U.S. servicemembers measure ice thickness on Lake Erie with team members from Climate Change Canada, Feb. 22, 2019. (Jess Levenson/U.S. Army)

A decade-old Navy task force that researched the effects of and possible adaptations to climate change closed in March, but the news didn’t break until this month.

On Aug. 7, E&E News Greenwire reported the service had “quietly” shuttered its Task Force Climate Change five months prior with little public notice.

A Navy spokesperson told the online publication, which covers energy and environmental issues, the program ended because its “functions have been transitioned to existing business processes.”

Stars and Stripes’ requests for comment from the Navy on the task force closure went unanswered Tuesday and Wednesday.

Created in 2009, the task force was tasked with researching methods to adapt to security challenges caused by climate change, such as rising sea levels, harsh weather and melting icecaps.

A report, “Climate Change Road Map,” sponsored by the task force shortly after its creation highlighted how “climate change is affecting, and will continue to affect, U.S. military installations and access to natural resources worldwide.”

“[Climate change] will affect the type, scope and location of future Navy missions,” the report said. “[T]he Navy acknowledges that climate change is a national security challenge with strategic implications for the Navy.”

The task force’s closure came two months after a Jan. 10 Defense Department report on climate change effects on defense issues. In the report, the department deemed the phenomenon a “national security issue with potential impacts to DoD missions, operational places and installations.”

It listed recurrent flooding, drought, desertification, wildfires and thawing permafrost as climate-caused events that Defense Department installations could be vulnerable to in the coming 20 years. In the Navy alone, the January report said 16 installations are suffering from recurrent flooding, 18 from drought and seven from wildfires.

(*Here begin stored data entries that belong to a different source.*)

Lemma acquire_loop_frame s keys s1 now entries s' :
  acquire_loop s1 keys now entries = (s', None) → store_ok s1 → 0 ≤ hs_nextToken s1 → hs_nextToken s1 + Z.of_nat (length keys) < 2 ^ 64 →
  attempt_frame entries s s1 → attempt_frame [] s s'.
Proof.
  revert s1 entries. induction keys as [|k keys IH]; intros s1 entries; cbn [acquire_loop length]; [done|].
  intros Ha Hs Hn0 Hw Hf. destruct (recordForKeyLocked s1 k) as [[r|] k'] eqn:Er.
  - apply recordForKey_lookup in Er. destruct (availableLocked r now) as [ok r1] eqn:Eav.
    destruct (available_write _ _ _ _ _ _ Er Eav Hs) as [Hs1 Hq1].
    destruct (availableLocked_ok (hs_breaker s1) _ _ _ _ Eav) as (_ & _ & _ & _ & Hav); [by eapply so_records|].
    pose proof (available_frame _ _ _ _ _ _ _ _ Hf Er Eav) as Hf1. destruct ok; simpl in Ha.
    + destruct Hav as [-> Hz]; [done|]. destruct (acquire_record _ k' r) as [s2 e] eqn:Ea.
      assert (hs_entries (hs_write s1 k' r) !! k' = Some r) as Hk' by (simpl; by rewrite lookup_insert_eq).
      destruct (acquire_record_ok _ _ _ _ _ Ea) as (Hs2 & Hn2 & _); try done; simpl; [lia|]. simpl in Hn2.
      apply (IH _ _ Ha); [done | lia | lia | by eapply acquire_frame].
    + simplify_eq. by apply releasePermit_frame.
  - apply (IH _ _ Ha); [done | lia | lia |]. apply attempt_frame_more; [done|]. by intros e ->%list_elem_of_singleton.
Qed.

(** A permit is only given when every record outside the transport domain was
    available. *)
Lemma acquire_loop_available s keys now entries s' p k r :
  acquire_loop s keys now entries = (s', Some p) → NoDup keys → k ∈ keys → hk_domain k ≠ DomainTransport →
  hs_entries s !! k = Some r → availableReadOnly r now = true.
Proof.
  revert s entries. induction keys as [|k0 keys IH]; intros s entries; [by intros _ _ ?%elem_of_nil|]. cbn [acquire_loop].
  intros Ha Hnd Hk Hd Hr. apply NoDup_cons in Hnd as [Hk0 Hnd].
  destruct (recordForKeyLocked s k0) as [rec k'] eqn:Er.
  assert (k ≠ k0 → k ≠ k') as Hne.
  { intros Hne ->. unfold recordForKeyLocked, legacy_key in Er. repeat case_match; simplify_eq; try done;
      match goal with H : negb _ = false |- _ => apply negb_false_iff, bool_decide_eq_true in H; by destruct Hd end. }
  destruct (decide (k = k0)) as [->|Hk0'].
  - rewrite recordForKey_plain in Er by done. rewrite Hr in Er. simplify_eq.
    destruct (availableLocked r now) as [ok r1] eqn:Eav. destruct (availableLocked_same _ _ _ _ Eav) as [<- _]. by destruct ok.
  - apply elem_of_cons in Hk as [?|Hk]; [done|]. specialize (Hne Hk0'). destruct rec as [r0|]; [|by eapply IH].
    destruct (availableLocked r0 now) as [[] r1]; [|done]. simpl in Ha. destruct (acquire_record _ k' r1) as [s2 e] eqn:Ea.
    eapply (IH s2); [done..|]. unfold acquire_record in Ea. destruct (breaker_tripped _); simplify_eq; simpl; by rewrite !lookup_insert_ne by done.
Qed.
(** *** Rules and rule-sets *)

Lemma write_rules_inv v rules bs :
  write_seq ((λ rule, (true, writeRule rule v)) <$> rules) = inr bs →
  ∃ bss, Forall2 (λ rule b, writeRule rule v = inr b) rules bss ∧ bs = mjoin bss.
Proof.
  revert bs. induction rules as [|rule rules IH]; intros bs Hw; simpl in Hw; [simplify_eq; by exists []|].
  destruct (writeRule rule v) as [e|b] eqn:Er; [done|]. destruct (write_seq _) as [e|bs']; [done|]. simplify_eq.
  destruct (IH bs' eq_refl) as (bss & Hf & ->). exists (b :: bss). split; [by constructor | done].
Qed.

Lemma rule_write levels recover v rule b :
  rule_fits levels rule → writeRule rule v = inr b →
  b ≠ [] ∧ ∀ rest, readRule levels recover (b ++ rest) = inr (loaded_rule recover v rule, rest).
Proof.
  revert rule b. induction levels as [|levels IH]; intros rule b Hf Hw; [done|]. destruct rule as [r|mode rules invert].
  - cbn [writeRule] in Hw. split; [destruct (default_write recover v r b [] Hf Hw) as (body & -> & _); by intros ?|]. intros rest.
    destruct (default_write recover v r b rest Hf Hw) as (body & -> & Hr). cbn [readRule app]. unfold r_bind. cbn [ReadByte].
    change (0 =? 0) with true. cbv iota beta. by rewrite Hr.
  - destruct Hf as [Hl Hf]. cbn [writeRule] in Hw. apply write_seq_inv in Hw as (bss0 & Hw & ->). do 5 next_block Hw. apply Forall2_nil_inv_l in Hw as ->. cbn [mjoin list_join].
    repeat match goal with Hb : block true (inr _) _ |- _ => injection Hb as <- end.
    match goal with Hb : block true (write_seq _) _ |- _ => apply write_rules_inv in Hb as (bss & Hbs & ->) end.
    split; [done|]. intros rest. rewrite <- !app_assoc, app_nil_l. cbn [readRule app]. unfold r_bind. cbn [ReadByte].
    change (1 =? 0) with false. change (1 =? 1) with true. cbv iota beta. cbn [ReadByte].
    assert (((match mode with LogicalTypeAnd => 0 | LogicalTypeOr => 1 end) =? 0) ||
            ((match mode with LogicalTypeAnd => 0 | LogicalTypeOr => 1 end) =? 1) = true) as -> by (by destruct mode).
    rewrite WriteUvarint_read by done.
    rewrite (read_many_Forall2 (loaded_rule recover v)).
    + unfold ReadBool, r_bind. cbn [ReadByte]. unfold r_ret. by destruct mode, invert.
    + clear Hl. induction Hbs as [|rule b rules bss Hw Hbs IHl]; [done|]. apply list.Forall_cons in Hf as [Hf1 Hf2].
      constructor; [|by apply IHl]. destruct (IH rule b Hf1 Hw) as [Hne Hr]. split; [done|]. intros i rest'. unfold with_cause. by rewrite Hr.
Qed.

(** C37. Writing a rule-set and reading it back loses nothing.  If [Write] succeeds
    in a version the reader supports, on rules that nest at most
    [maxLogicalRuleDepth] levels and whose items can be encoded, then [Read]
    accepts the file and returns the version and the same rules: default and
    logical ones in order and nesting, every plain item as it was, domains and
    CIDRs in their compiled form, and in recovery mode the lists those forms dump. *)
Theorem srs_round_trip recover rules v file :
  fits 8 v → v ≤ RuleSetVersionCurrent → fits 64 (Z.of_nat (length rules)) → Forall (rule_fits (S maxLogicalRuleDepth)) rules →
  Srs_Write rules v = inr file → Srs_Read recover file = inr (v, loaded_rule recover v <$> rules).
Proof.
  intros Hv Hcur Hl Hf Hw. unfold Srs_Write in Hw. destruct (write_seq _) as [e|bs] eqn:Es; [done|]. injection Hw as <-.
  cbn [write_seq] in Es. destruct (write_seq ((λ rule, (true, writeRule rule v)) <$> rules)) as [e|bs'] eqn:Er; [done|]. injection Es as <-.
  apply write_rules_inv in Er as (bss & Hbs & ->).
  unfold Srs_Read. unfold ReadFull. cbn [MagicBytes app length Nat.ltb Nat.leb take drop]. rewrite bool_decide_eq_true_2 by done.
  cbn [negb ReadByte]. rewrite u8_id, (proj2 (Z.ltb_ge _ _)) by done. rewrite zlib_open_compress. unfold r_bind.
  rewrite WriteUvarint_read by done. rewrite <- (app_nil_r (mjoin bss)), (read_many_Forall2 (loaded_rule recover v)); [done|].
  clear Hl. induction Hbs as [|rule b rules bss Hw Hbs IHl]; [done|]. apply list.Forall_cons in Hf as [Hf1 Hf2].
  constructor; [|by apply IHl]. destruct (rule_write _ recover _ _ _ Hf1 Hw) as [Hne Hr]. split; [done|]. intros i rest'.
  unfold with_cause. by rewrite Hr.
Qed.
End RoundTrip.

(** ** Versions *)

Section Versions.
Context `{SrsLaws}.

Lemma write_seq_ok l bs guard w : write_seq l = inr bs → (guard, w) ∈ l → guard = true → ∃ b, w = inr b.
Proof.
  revert bs. induction l as [|[g x] l IH]; intros bs Hw Hin Hg; [by apply elem_of_nil in Hin|]. simpl in Hw.
  apply elem_of_cons in Hin as [?|Hin].
  - simplify_eq. destruct x as [e|b]; [done | by exists b].
  - destruct g; [|by eapply IH]. destruct x as [e|b]; [done|]. destruct (write_seq l) as [e|bs']; [done|]. by eapply IH.
Qed.

Lemma since_gate l bs guard version v msg w :
  write_seq l = inr bs → (guard, since version v msg w) ∈ l → v < version → guard = false.
Proof.
  intros Hw Hin Hv. destruct guard; [|done]. destruct (write_seq_ok _ _ _ _ Hw Hin eq_refl) as [b Hb]. unfold since in Hb.
  by rewrite (proj2 (Z.ltb_lt v version)) in Hb.
Qed.

(** C40. The version gates of the writer.  If writing a default rule in version [v]
    succeeds, the rule has no AdGuard domains when [v] is below 2, no network type
    and no expensive or constrained flag below 3, no interface addresses below 4 and
    no package name expressions below 5: a rule with one of these items is refused
    in an older version instead of losing the item.  Nothing is said of the other
    items, which the writer does not gate; [process_path_regex] is one of them
    although it is newer than version 1 ([process_path_regex_not_gated]). *)
Theorem srs_version_gates r v bs :
  writeDefaultRule r v = inr bs →
  (v < RuleSetVersion2 → h_AdGuardDomain r = []) ∧
  (v < RuleSetVersion3 → h_NetworkType r = [] ∧ h_NetworkIsExpensive r = false ∧ h_NetworkIsConstrained r = false) ∧
  (v < RuleSetVersion4 → default [] (h_NetworkInterfaceAddress r) = [] ∧ h_DefaultInterfaceAddress r = []) ∧
  (v < RuleSetVersion5 → h_PackageNameRegex r = []).
Proof.
  intros Hw. change (write_seq (default_writes r v) = inr bs) in Hw.
  assert (∀ {A} (l : list A), nonempty l = false → l = []) as Hne by (by intros A []).
  assert (∀ guard version msg w, (guard, since version v msg w) ∈ default_writes r v → v < version → guard = false) as Hg.
  { intros guard version msg w. by apply since_gate with bs. }
  clear Hw. unfold default_writes in Hg.
  split_and!; intros Hv; split_and?; try apply Hne; (eapply Hg; [|exact Hv]; do 30 first [apply list_elem_of_here | apply list_elem_of_further]).
Qed.
End Versions.

(** ** An instance of the libraries *)

(** Counts in unary, which have no bound. *)
Definition write_unary (n : nat) : bytes := replicate n 1 ++ [0].
Fixpoint read_unary (bs : bytes) : io_error + (nat * bytes) :=
  match bs with
  | [] => inl EOF
  | b :: bs => if b =? 1 then match read_unary bs with inl e => inl e | inr (n, bs) => inr (S n, bs) end else inr (O, bs)
  end.
Definition write_list {A} (enc : A → bytes) (l : list A) : bytes := write_unary (length l) ++ mjoin (enc <$> l).
Definition read_list {A} (rd : reader A) : reader (list A) := let! n := read_unary in read_many (λ _, rd) (Z.of_nat n).

Definition write_text (s : string) : bytes := write_list (λ c, [byte_of c]) (String.list_ascii_of_string s).
Definition read_text : reader string :=
  let! l := read_list (let! b := ReadByte in r_ret (Ascii.ascii_of_nat (Z.to_nat b))) in r_ret (String.string_of_list_ascii l).

Lemma read_unary_write n rest : read_unary (write_unary n ++ rest) = inr (n, rest).
Proof. unfold write_unary. induction n as [|n IH]; [done|]. simpl in *. by rewrite IH. Qed.

Lemma total_unary : total_reader true read_unary.
Proof.
  split.
  - induction bs as [|b bs IH]; simpl; intros e He; [by simplify_eq|]. destruct (b =? 1); [|done].
    destruct (read_unary bs) as [e'|[n bs']]; [|done]. simplify_eq. by apply IH.
  - induction bs as [|b bs IH]; simpl; intros n bs' He; [done|]. destruct (b =? 1); [|simplify_eq; lia].
    destruct (read_unary bs) as [e'|[m bs1]]; [done|]. simplify_eq. specialize (IH m bs' eq_refl). lia.
Qed.

Lemma read_list_write {A} (enc : A → bytes) (rd : reader A) l rest :
  decodes (λ _, True) enc rd → (∀ a, enc a ≠ []) → read_list rd (write_list enc l ++ rest) = inr (l, rest).
Proof.
  intros Hd He. unfold read_list, write_list, r_bind. rewrite <- app_assoc, read_unary_write.
  apply (decodes_many (λ _, True)); [done | by intros a _ | by apply Forall_true].
Qed.

Lemma total_list {A} (rd : reader A) : total_reader true rd → total_reader true (read_list rd).
Proof. intros Hr. apply (total_bind true false); [apply total_unary|]. intros. by apply total_many. Qed.

Lemma read_text_write : decodes (λ _, True) write_text read_text.
Proof.
  intros s rest _. unfold read_text, write_text. unfold r_bind at 1. rewrite read_list_write; [|intros c r _|done].
  - unfold r_ret. by rewrite String.string_of_list_ascii_of_string.
  - unfold r_bind, r_ret. simpl. unfold byte_of. by rewrite Nat2Z.id, Ascii.ascii_nat_embedding.
Qed.

Lemma write_text_nonempty s : write_text s ≠ [].
Proof. unfold write_text, write_list, write_unary. by destruct (length _). Qed.

Lemma total_text : total_reader true read_text.
Proof.
  apply (total_bind true false); [apply total_list|intros; apply total_ret].
  apply (total_bind true false); [apply total_byte | intros; apply total_ret].
Qed.

#[global] Instance addr_plain_dec a : Decision (addr_plain a).
Proof. unfold addr_plain. apply _. Defined.

(** The first and last address of a prefix. *)
Definition prefix_range (p : Prefix) : Addr * Addr :=
  let p := masked p in
  match prefix_addr p with
  | AddrZero => (AddrZero, AddrZero)
  | AddrV4 v => (AddrV4 v, AddrV4 (v + 2 ^ (32 - prefix_bits p) - 1))
  | AddrV6 v z => (AddrV6 v z, AddrV6 (v + 2 ^ (128 - prefix_bits p) - 1) z)
  end.

Definition addr_from_slice (l : bytes) : Addr := if Nat.eqb (length l) 4 then AddrV4 (be_value l) else AddrV6 (be_value l) "".
Lemma addr_from_AsSlice a : addr_plain a → addr_from_slice (AsSlice a) = a.
Proof.
  intros (Hw & Hn & Hz). unfold addr_from_slice. destruct a as [|v|v z]; [done| |]; cbn [AsSlice]; rewrite be_bytes_length, be_value_bytes;
    cbn [Nat.eqb]; f_equal; [by apply Z.mod_small | by apply Z.mod_small |].
  simpl in Hz. by apply negb_false_iff, String.eqb_eq in Hz.
Qed.

(** Matchers are the lists they were made of, an IP set the ranges in order, one
    CIDR is known, and compression does nothing. *)
#[local] Instance sample_lib : SrsLib := {|
  matcher := list string * list string;
  NewMatcher d s _ := (d, s);
  matcher_Write m := write_list write_text m.1 ++ write_list write_text m.2;
  ReadMatcher := let! d := read_list read_text in let! s := read_list read_text in r_ret (d, s);
  matcher_Dump m := m;
  adguard := list string;
  NewAdGuardMatcher l := l;
  adguard_Write := write_list write_text;
  ReadAdGuardMatcher := read_list read_text;
  adguard_Dump l := l;
  AddrFromIP := addr_from_slice;
  ParsePrefix s := if String.eqb s "10.0.0.0/8" then inr (mkPrefix (AddrV4 0x0a000000) 8) else inl ErrInvalid;
  ParseAddr _ := inl ErrInvalid;
  IPSetBuilder_IPSet l :=
    let rs := (λ x, match x with inl p => prefix_range p | inr a => (a, a) end) <$> l in
    if decide (Forall (λ r, addr_plain r.1 ∧ addr_plain r.2) rs ∧ fits 64 (Z.of_nat (length rs))) then inr rs else inl ErrInvalid;
  IPSet_Prefixes s := (λ _, "10.0.0.0/8"%string) <$> s;
  zlib_compress b := b;
  zlib_open b := inr b |}.

#[local] Instance sample_lib_laws : SrsLaws.
Proof.
  split; simpl.
  - intros [d s] rest. unfold r_bind. simpl. rewrite <- app_assoc.
    rewrite !read_list_write by (apply read_text_write || apply write_text_nonempty). done.
  - apply (total_bind false false); [apply total_weaken, total_list, total_text|]. intros d.
    apply (total_bind false false); [apply total_weaken, total_list, total_text | intros; apply total_ret].
  - intros m rest. apply read_list_write; [apply read_text_write | apply write_text_nonempty].
  - apply total_weaken, total_list, total_text.
  - apply addr_from_AsSlice.
  - intros l s. destruct (decide _) as [[? ?]|]; [|done]. intros; simplify_eq. done.
  - done.
  - done.
Qed.

(** Two rules: one with domains, an address range and a port, one nested. *)
Definition sample_rule : DefaultHeadlessRule :=
  set_Port [443; 8443] (set_IPCIDR ["10.0.0.0/8"] (set_DomainSuffix [".example.com"] (set_Domain ["example.com"] empty_rule))).
Definition sample_rules : list HeadlessRule :=
  [HeadlessDefault sample_rule;
   HeadlessLogical LogicalTypeOr [HeadlessDefault (set_Network ["udp"] empty_rule); HeadlessDefault (set_Invert true (set_NetworkType [1] empty_rule))] true].

Lemma sample_encodable : Forall (rule_fits (S maxLogicalRuleDepth)) sample_rules.
Proof.
  repeat constructor; try by vm_compute.
Qed.

Lemma srs_round_trip_witness :
  ∃ file, Srs_Write sample_rules 5 = inr file ∧ Srs_Read true file = inr (5, loaded_rule true 5 <$> sample_rules).
Proof.
  eexists. split; [vm_compute; reflexivity|].
  apply (srs_round_trip true sample_rules 5); [by vm_compute | by vm_compute | by vm_compute | apply sample_encodable | by vm_compute].
Defined.

(** A list of ports that ends after its count is an unexpected end of the file. *)
Lemma srs_reader_total_witness :
  ∃ e, Srs_Read false [0x53; 0x52; 0x53; 1; 1; 0; 7; 0xFF] = inl e ∧ exhausted e = false.
Proof.
  destruct (Srs_Read false [0x53; 0x52; 0x53; 1; 1; 0; 7; 0xFF]) as [e|x] eqn:E.
  - exists e. split; [reflexivity|]. exact (srs_reader_total false _ e E).
  - exfalso. assert (match Srs_Read false [0x53; 0x52; 0x53; 1; 1; 0; 7; 0xFF] with inl _ => true | inr _ => false end = true) as H
      by (vm_compute; reflexivity). by rewrite E in H.
Defined.
(** Whatever ranges the storage was used with before, it is consistent with the
    ranges of the configuration once the store has started. *)
Lemma Start_ok r4 r6 r4' r6' cacheFile :
  ranges_ok r4 r6 → storage_ok r4' r6' (opened cacheFile) → reset_succeeds (opened cacheFile) →
  store_ok (Start (NewStore r4 r6) cacheFile).
Proof.
  intros [H4 H6] (Ht & He & Hsv) Hrs. unfold Start. fold (opened cacheFile).
  destruct (FakeIPMetadata_read (opened cacheFile)) as [st md] eqn:Hread.
  assert (Hl : same_loads st (opened cacheFile)) by (pose proof (read_loads (opened cacheFile)) as Hl; by rewrite Hread in Hl).
  assert (Hno : ∀ m, ¬ saved st m) by (intros m; pose proof (saved_read_consumes (opened cacheFile) m) as Hl'; by rewrite Hread in Hl').
  unfold reset_succeeds in Hrs. rewrite Hread in Hrs. simpl in Hrs.
  destruct (FakeIPReset st) as [st1 err] eqn:Hreset. simpl in Hrs. subst err. simpl.
  destruct (reset_loads _ _ Hreset) as [Hr1 Hr2].
  assert (Hno' : ∀ m, ¬ saved st1 m).
  { intros m Hm. eapply Hno, saved_reset. by rewrite Hreset. }
  assert (Hfresh : store_ok (mkStore r4 r6
    (if prefix_is_valid r4 then broadcastAddress r4 else AddrZero)
    (if prefix_is_valid r6 then broadcastAddress r6 else AddrZero) (Some st1)
    (if prefix_is_valid r4 then addr_next (prefix_addr r4) else AddrZero)
    (if prefix_is_valid r6 then addr_next (prefix_addr r6) else AddrZero))).
  { split_and!; simpl; [by apply configured_new | by apply configured_new | |].
    - split_and!; simpl; [done | done | by apply cursor_new | by apply cursor_new].
    - exists st1. split; [done |]. split_and!.
      + intros a d v6. rewrite Hr1, Hr2. split; [done | by intros []].
      + intros a d. by rewrite Hr1.
      + intros m Hm. by destruct (Hno' m). }
  destruct md as [m |]; [| done].
  destruct (bool_decide (md_inet4Range m = r4)) eqn:E4, (bool_decide (md_inet6Range m = r6)) eqn:E6; try done.
  boolprop. simpl. destruct (Hsv m) as (<- & <- & Hc4 & Hc6); [by eapply saved_read |].
  rewrite E4, E6 in *. split_and!; simpl; [by apply configured_new | by apply configured_new | by split_and! |].
  exists st. split; [done |]. split_and!; [by eapply table_ok_loads | by eapply entries_ok_loads |].
  intros m' Hm. by destruct (Hno m').
Qed.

“DoD must be able to adapt current and future operations to address the impacts of a variety of threats and conditions, including those from weather and natural events,” the report said.

The report listed Navy Region Mid-Atlantic and the greater Hampton Roads, Va., area among the most vulnerable to floods.

“Sea level rise, land subsidence, and changing ocean currents have resulted in more frequent nuisance flooding and increased vulnerability to coastal storms,” the report said.

A former director of Task Force Climate Change, retired Rear Adm. John White, told E&E News that a task force typically releases a culminating report on its accomplishments or where the group’s responsibilities will be assigned before its closure. But no such report was released.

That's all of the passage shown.